Puis ils se turent comme s’ils n’avaient point osé continuer ces épanchements sur leur vie passée, et ils demeurèrent muets, savourant peut-être déjà la poésie des regrets.

Duroy, assis en face de sa femme, prit sa main et la baisa lentement.

« Quand nous serons revenus, dit-il, nous irons quelquefois dîner à Chatou. »

Elle murmura :

« Nous aurons tant de choses à faire ! » sur un ton qui semblait signifier : « Il faudra sacrifier l’agréable à l’utile. »

Il tenait toujours sa main, se demandant avec inquiétude par quelle transition il arriverait aux caresses. Il n’eût point été troublé de même devant l’ignorance d’une jeune fille ; mais l’intelligence alerte et rusée qu’il sentait en Madeleine rendait embarrassée son attitude. Il avait peur de lui sembler niais, trop timide ou trop brutal, trop lent ou trop prompt.

Il serrait cette main par petites pressions, sans qu’elle répondît à son appel. Il dit :

« Ça me semble très drôle que vous soyez ma femme. »

Elle parut surprise :

« Pourquoi ça ?

— Je ne sais pas. Ça me semble drôle. J’ai envie de vous embrasser, et je m’étonne d’en avoir le droit. »

Elle lui tendit tranquillement sa joue, qu’il baisa comme il eût baisé celle d’une sœur.

Il reprit :

« La première fois que je vous ai vue (vous savez bien, à ce dîner où m’avait invité Forestier), j’ai pensé : « Sacristi, si je pouvais découvrir une femme comme ça. » Eh bien, c’est fait.
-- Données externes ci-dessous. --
Lemma demo_flash_room :
  bootstrap_room demo_second (demo_flash (Z.to_nat TOTAL_MALLOC_LEN)) 0x81fe6000 0x81fe0000 demo_header
    93 [0; 0; 128; 0] [4; 0; 0; 0] [0; 0; 0; 0].
Proof.
  assert (Hn : Z.of_nat (Z.to_nat TOTAL_MALLOC_LEN) = TOTAL_MALLOC_LEN) by by rewrite Z2Nat.id.
  set (n := Z.to_nat TOTAL_MALLOC_LEN) in *. clearbody n. change TOTAL_MALLOC_LEN with 196608 in *.
  split.
  - split; reflexivity.
  - unfold bootstrap_areas, heap_area, header_area. change TOTAL_MALLOC_LEN with 196608.
    repeat (apply Forall_cons_2; [apply demo_flash_owned; change TOTAL_MALLOC_LEN with 196608; cbn; lia|]).
    apply Forall_nil_2.
  - by apply pairs_apart.
  - vm_compute. discriminate.
  - apply (bool_decide_unpack _). vm_compute. exact I.
  - repeat split; reflexivity.
  - pose proof (write_bytes_in (write_bytes (write_bytes (mem_of (0x81fe0000 - TOTAL_MALLOC_LEN) (replicate n 0))
      0x81f00000 (replicate 300 0)) 0x80010000 (replicate 4 0)) 0x9f006000 (demo_header ++ small_image)) as Hb.
    exact (bytes_at_take _ _ _ 77 Hb).
  - by apply forallb_apart.
  - intros _. change (hw demo_header 12) with 20. split; [lia|]. apply demo_flash_owned.
    change (image_addr 0x81fe6000 0x81fe0000) with 0x9f006000. lia.
  - intros _. split; [|left; vm_compute; discriminate]. apply demo_flash_owned.
    change (hw demo_header 16) with 0x80010000. change (le32 [4; 0; 0; 0]) with 4. lia.
Qed.

Lemma bootstrap_starts_checked_witness :
  let m := demo_flash (Z.to_nat TOTAL_MALLOC_LEN) in
  header_ok demo_header = true ∧
  ∃ m' r, bootstrap_board_init_r demo_second m 0x2000000 0x81fe6000 0x81fe0000 = Some (m', r) ∧
    (header_ok demo_header = false → r = Returned ∧ touches (inside [heap_area 0x81fe0000; header_area demo_second]) m m') ∧
    (header_ok demo_header = true →
      (r = Returned ∨ r = Started 0x80010000 0x2000000 ∧
         header_accepted (destLen demo_second) 93 [4; 0; 0; 0] [0; 0; 0; 0] = true) ∧
      touches (inside (bootstrap_areas demo_second 0x81fe0000 ++
        if header_accepted (destLen demo_second) 93 [4; 0; 0; 0] [0; 0; 0; 0] then [(0x80010000, 4)] else [])) m m').
Proof.
  intros m. split; [reflexivity|].
  exact (bootstrap_starts_checked demo_second m 0x81fe6000 0x81fe0000 demo_header 93 [0; 0; 128; 0]
    [4; 0; 0; 0] [0; 0; 0; 0] demo_flash_room 0x2000000).
Defined.
(** ** The solver at work *)

Example Present_accepted :
  Present (demo.env demo.accepts) demo.solver demo.challenge demo.world0
  = (Returns None,
     {| remote := ["https://www.do.de/api/letsencrypt?token=s3cr3t&domain=_acme-challenge.example.com&value=txt-value-123"];
        requests := ["https://www.do.de/api/letsencrypt?token=s3cr3t&domain=_acme-challenge.example.com&value=txt-value-123"] |}).
Proof. reflexivity. Qed.

Example CleanUp_unreachable :
  fst (CleanUp (demo.env demo.unreachable) demo.solver demo.challenge
         demo.world0)
  = Returns (Some ("Error querying DODE API for GET " +:+ demo.dq
                   +:+ "https://www.do.de/api/letsencrypt?token=s3cr3t&domain=_acme-challenge.example.com&action=delete"
                   +:+ demo.dq +:+ " -> dial tcp: connection refused")).
Proof. reflexivity. Qed.

Example Present_uninitialised :
  Present (demo.env demo.accepts) {| client := None |} demo.challenge
    demo.world0
  = (Panics "runtime error: invalid memory address or nil pointer dereference",
     demo.world0).
Proof. reflexivity. Qed.

Example Present_secret_missing :
  Present (demo.env demo.accepts) demo.solver
    {| ResolvedFQDN := "_acme-challenge.example.com.";
       ChKey := "txt-value-123";
       ResourceNamespace := "default";
       Config := Some {| Raw := demo.config_raw |} |} demo.world0
  = (Returns (Some ("unable to get secret `dode-credentials`; secrets "
                    +:+ demo.dq +:+ "dode-credentials" +:+ demo.dq
                    +:+ " not found")),
     demo.world0).
Proof. reflexivity. Qed.

(** ** What [%q] keeps readable *)

Lemma quoteLoop_plain_byte (tbl : Z -> bool) (c : ascii) (rest : string) :
  strconv.plainByte c = true ->
  strconv.quoteLoop tbl 0 (String c rest)
  = String c (strconv.quoteLoop tbl 0 rest).
Proof.
  intros H.
  destruct c as [[] [] [] [] [] [] [] []];
    first [ discriminate H | reflexivity ].
Qed.
Lemma dister_configuration_is_upgraded_by_plugin_witness :
  ∃ up,
    standInUpgradeProduct v0.ProductConfig.empty "foo"
      (productOf Build_zero [manualDistEntry]) = Ok up ∧
    ∃ typeName dist cfg,
      v0.ProductConfig.Dist up = Some dist ∧
      v0.DistConfig.Disters dist = Some {[ typeName := cfg ]} ∧
      v0.DisterConfig.Config cfg ≠ None.
Proof.
  assert (∃ up, standInUpgradeProduct v0.ProductConfig.empty "foo"
                  (productOf Build_zero [manualDistEntry]) = Ok up)
    as [up Hup] by (eexists; vm_compute; reflexivity).
  exists up. split; [exact Hup|].
  assert (DistInfo.Type_ (Dist.DistType manualDistEntry) ≠ BinDistType) as Hbin
    by discriminate.
  destruct (dister_configuration_is_upgraded_by_plugin standInOutside standInDisterFactory
              standInDockerBuilderFactory standInPublisherFactory v0.ProductConfig.empty
              "foo" (productOf Build_zero [manualDistEntry]) manualDistEntry up
              eq_refl Hbin Hup)
    as (typeName & dist & cfg & legacyBytes & Hdist & Hdisters & Hmarshal & Hconfig).
  exists typeName, dist, cfg. split_and!; [exact Hdist | exact Hdisters |].
  injection Hmarshal as <-. destruct (v0.DisterConfig.Config cfg); [discriminate|].
  discriminate Hconfig.
Defined.


Lemma almanac_configuration_is_upgraded_by_plugin_witness :
  ∃ up,
    standInUpgradeProduct v0.ProductConfig.empty "foo"
      (productOf Build_zero [binDistWithAlmanacTag]) = Ok up ∧
    ∃ publishCfg cfgMapSlice,
      v0.ProductConfig.Publish up = Some publishCfg ∧
      v0.PublishConfig.PublishInfo publishCfg =
        Some {[ "artifactory-almanac" :=
                  {| v0.PublisherConfig.Config := Some cfgMapSlice |} ]}.
Proof.
  assert (∃ up, standInUpgradeProduct v0.ProductConfig.empty "foo"
                  (productOf Build_zero [binDistWithAlmanacTag]) = Ok up)
    as [up Hup] by (eexists; vm_compute; reflexivity).
  exists up. split; [exact Hup|].
  assert (Almanac.Tags (Publish.Almanac (Dist.Publish binDistWithAlmanacTag)) ≠ [] ∨
          Almanac.Metadata (Publish.Almanac (Dist.Publish binDistWithAlmanacTag)) ≠ ∅)
    as Halmanac by (left; discriminate).
  destruct (almanac_configuration_is_upgraded_by_plugin standInOutside standInDisterFactory
              standInDockerBuilderFactory standInPublisherFactory v0.ProductConfig.empty
              "foo" (productOf Build_zero [binDistWithAlmanacTag]) binDistWithAlmanacTag up
              eq_refl Halmanac Hup)
    as (publishCfg & legacyBytes & cfgMapSlice & Hpublish & _ & _ & Hinfo).
  exists publishCfg, cfgMapSlice. split; [exact Hpublish | exact Hinfo].
Defined.
Lemma step_buffer_owned w ev :
  Spec.well_formed w -> Store.buffer_owned w ->
  Store.buffer_owned (step JSON_parse w ev).
Proof.
  intros [Hvalid _] Hown. unfold step, handle.
  destruct ev as [socket parsed|socket parsed|payload model|sid|sid|sid now model fault].
  - destruct (session_start_frame socket parsed w) as (Hh & _ & Hb).
    intros sid r p. rewrite Hh.
    destruct Hb as [-> | (sid' & ->)]; [apply Hown|].
    destruct (decide (sid' = sid)) as [->|Hne].
    + rewrite lookup_insert_eq. simpl. by intros ?%elem_of_nil.
    + rewrite lookup_insert_ne by done. apply Hown.
  - destruct parsed as [|data]; [exact Hown|].
    specialize (handle_chunk_world JSON_parse socket data w) as Hw'.
    unfold step, handle in Hw'. rewrite Hw'.
    destruct (chunk_received_world socket data w) as (Hheap & Hbuf & _).
    intros sid r p. rewrite Hheap, Hbuf.
    destruct (decide (sessionId data = sid)) as [<-|Hne].
    + rewrite lookup_insert_eq. simpl. intros [Hr| ->%list_elem_of_singleton]%elem_of_app.
      * specialize (Hvalid (sessionId data)). unfold Spec.refs_valid in Hvalid.
        rewrite Forall_forall in Hvalid. specialize (Hvalid r Hr).
        rewrite lookup_app_l by done. by apply Hown.
      * rewrite list_lookup_middle by done. by intros [= <-].
    + rewrite lookup_insert_ne by done. intros Hr.
      specialize (Hvalid sid). unfold Spec.refs_valid in Hvalid.
      rewrite Forall_forall in Hvalid. specialize (Hvalid r Hr).
      rewrite lookup_app_l by done. by apply Hown.
  - destruct (chunk_transcribed_frame payload model w) as (_ & Hb & _).
    intros sid r q. rewrite Hb. intros Hr Hq.
    destruct (chunk_transcribed_heap payload model w r q Hq) as (p & Hp & <- & _).
    by eapply Hown.
  - destruct (session_pause_frame sid w) as (Hh & Hb & _).
    intros sid' r p. rewrite Hh, Hb. apply Hown.
  - destruct (session_resume_frame sid w) as (Hh & Hb & _).
    intros sid' r p. rewrite Hh, Hb. apply Hown.
  - destruct (session_stop_frame JSON_parse sid now model fault w) as (Hh & Hb & _).
    intros sid' r p. rewrite Hh.
    destruct Hb as [-> | (sid'' & ->)]; [apply Hown|].
    destruct (decide (sid'' = sid')) as [->|Hne].
    + rewrite lookup_delete_eq. simpl. by intros ?%elem_of_nil.
    + rewrite lookup_delete_ne by done. apply Hown.
Qed.

Lemma step_sessions_kept w ev x :
  is_Some (sessions (db w) !! x) ->
  is_Some (sessions (db (step JSON_parse w ev)) !! x).
Proof.
  intros Hx. destruct (step_tables JSON_parse w ev) as [Hs _].
  destruct Hs as [-> | [(sid & s & s' & Hsid & ->) | (socket & data & row & _ & ->)]];
    [done| |].
  - destruct (decide (sid = x)) as [->|Hne];
      [rewrite lookup_insert_eq; by eexists|by rewrite lookup_insert_ne].
  - destruct (decide (start_sessionId data = x)) as [->|Hne];
      [rewrite lookup_insert_eq; by eexists|by rewrite lookup_insert_ne].
Qed.

Lemma step_sound w ev :
  Spec.well_formed w -> Store.sound w -> Store.sound (step JSON_parse w ev).
Proof.
  intros Hwf (Hown & Huniq & Hchunks & Hsums).
  split; [by apply step_buffer_owned|]. unfold Store.references_hold.
  destruct (step_tables JSON_parse w ev) as [_ Ht].
  destruct Ht as [[Hc Hs] | (sid & now & model & fault & s & -> & Hrow & Hc & Hs)].
  - rewrite Hc, Hs. split; [done|]. split.
    + eapply Forall_impl; [exact Hchunks|]. intros row. apply step_sessions_kept.
    + eapply Forall_impl; [exact Hsums|]. intros row. apply step_sessions_kept.
  - pose proof (step_sessions_kept w (EvStop (Some sid) now model fault)) as Hkept.
    set (w' := step JSON_parse w (EvStop (Some sid) now model fault)) in *.
    set (P := fun x => is_Some (sessions (db w') !! x)).
    assert (Hnew : Store.summaries_unique (summaries (db w'))
                   /\ Forall (fun row => P (sm_sessionId row)) (summaries (db w'))).
    { destruct Hs as [-> | (row & d & d' & Hup & Hd & Hds & ->)].
      - split; [done|]. eapply Forall_impl; [exact Hsums|]. intros r. apply Hkept.
      - apply (summary_upsert_at_sound P sid row d d' Hup).
        + intros x. rewrite Hd. intros Hx. apply Hkept.
          destruct (decide (sid = x)) as [<-|Hne]; [by eexists|].
          by rewrite lookup_insert_ne in Hx.
        + by rewrite Hds.
        + rewrite Hds. eapply Forall_impl; [exact Hsums|]. intros r. apply Hkept. }
    destruct Hnew as [Hu' Hs'].
    split; [done|]. split; [|done].
    rewrite Hc. apply (upsert_all_sessions P).
    + eapply Forall_impl; [exact Hchunks|]. intros row. apply Hkept.
    + eapply Forall_impl; [by apply buffered_owned|].
      intros chunk ->. apply Hkept. by eexists.
Qed.

Lemma run_sound evs :
  Spec.well_formed (run JSON_parse initial evs)
  /\ Store.sound (run JSON_parse initial evs).
Proof.
  unfold run. induction evs as [|ev evs [IHw IHs]] using rev_ind.
  - split; [exact (run_well_formed JSON_parse [])|].
    split; [|split; [|split; constructor]].
    + intros sid r p. simpl. rewrite lookup_empty. simpl. by intros ?%elem_of_nil.
    + intros sid. simpl. lia.
  - rewrite foldl_app. simpl. split; [by apply step_well_formed|by apply step_sound].
Qed.

(** The same for the process with its running stops. *)
Lemma live_step_summaries st ev :
  Store.summaries_unique (summaries (db (Live.world st))) ->
  Store.summaries_unique (summaries (db (Live.world (Live.step JSON_parse st ev)))).
Proof.
  intros Hu.
  destruct ev as [socket parsed|socket parsed|payload model|sid|sid|sid now
                 |k model fails]; unfold Live.step; cbn [Live.world].
  - by destruct (session_start_tables socket parsed (Live.world st)) as [_ ->].
  - by rewrite chunk_received_tables.
  - by destruct (chunk_transcribed_frame payload model (Live.world st)) as (_ & _ & ->).
  - by destruct (session_pause_tables sid (Live.world st)) as [_ ->].
  - by destruct (session_resume_tables sid (Live.world st)) as [_ ->].
  - destruct (falsy_id sid); [done|]. by cbn.
  - destruct (Live.stops st !! k) as [stop|] eqn:Hk; [|done].
    destruct (Live.continue JSON_parse stop model fails (Live.world st))
      as [next w'] eqn:Hc. cbn [Live.world].
    assert (Hw' : w' = (Live.continue JSON_parse stop model fails (Live.world st)).2)
      by (by rewrite Hc).
    destruct (Live.awaits stop) as [now| | |create0|create| |e|] eqn:Ha;
      try (rewrite Hw';
           destruct (continue_unwritten JSON_parse stop model fails (Live.world st))
             as [_ ->]; [by rewrite Ha|done]).
    destruct fails;
      [rewrite Hw';
       destruct (continue_unwritten JSON_parse stop model true (Live.world st))
         as [_ ->]; [by rewrite Ha|done]|].
    unfold Live.continue in Hc. rewrite Ha in Hc.
    destruct (Live.commit stop create (db (Live.world st))) as [d|e] eqn:Hcom;
      injection Hc as <- <-; [|done].
    simpl. unfold Live.commit in Hcom. rewrite upserts_of_met in Hcom.
    destruct create as [row|]; [|by injection Hcom as <-].
    destruct (summary_upsert_at_sound (fun _ => True) _ _ _ _ Hcom) as [Hnew _];
      [done|done|by apply Forall_true|done].
Qed.

(** X12. From the start of the process on, whatever events it handles, at most
    one summary row is stored for every session, with the handlers run in
    one piece and with the stops run between the other handlers. The summary
    upsert finds its row by the session id of the stop; an answer of the
    model that names another session is written under that one, and the
    unique index refuses it when that session has a summary already. *)
Theorem one_summary_per_session (evs : list Event) (live : list Live.Event) :
  Store.summaries_unique (summaries (db (run JSON_parse initial evs)))
  /\ Store.summaries_unique
       (summaries (db (Live.world (Live.run JSON_parse Live.initial live)))).
Proof.
  split; [by destruct (run_sound evs) as (_ & _ & ? & _)|].
  unfold Live.run. induction live as [|ev live IH] using rev_ind.
  - intros sid. simpl. lia.
  - rewrite foldl_app. simpl. by apply live_step_summaries.
Qed.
Je l’ai. »

Elle murmura :

« C’est gentil. » Et elle le regardait tout droit, finement, de son œil toujours souriant.

Il songeait : « Je suis trop froid. Je suis stupide. Je devrais aller plus vite que ça. » Et il demanda :

« Comment aviez-vous donc fait la connaissance de Forestier ? »

Elle répondit, avec une malice provocante :

« Est-ce que nous allons à Rouen pour parler de lui ? »

Il rougit : « Je suis bête. Vous m’intimidez beaucoup. »

Elle fut ravie : « Moi ! Pas possible ? D’où vient ça ? »

Il s’était assis à côté d’elle, tout près. Elle cria : « Oh ! Un cerf ! »

Le train traversait la forêt de Saint-Germain ; et elle avait vu un chevreuil effrayé franchir d’un bond une allée.

Duroy s’étant penché pendant qu’elle regardait par la portière ouverte posa un long baiser, un baiser d’amant dans les cheveux de son cou.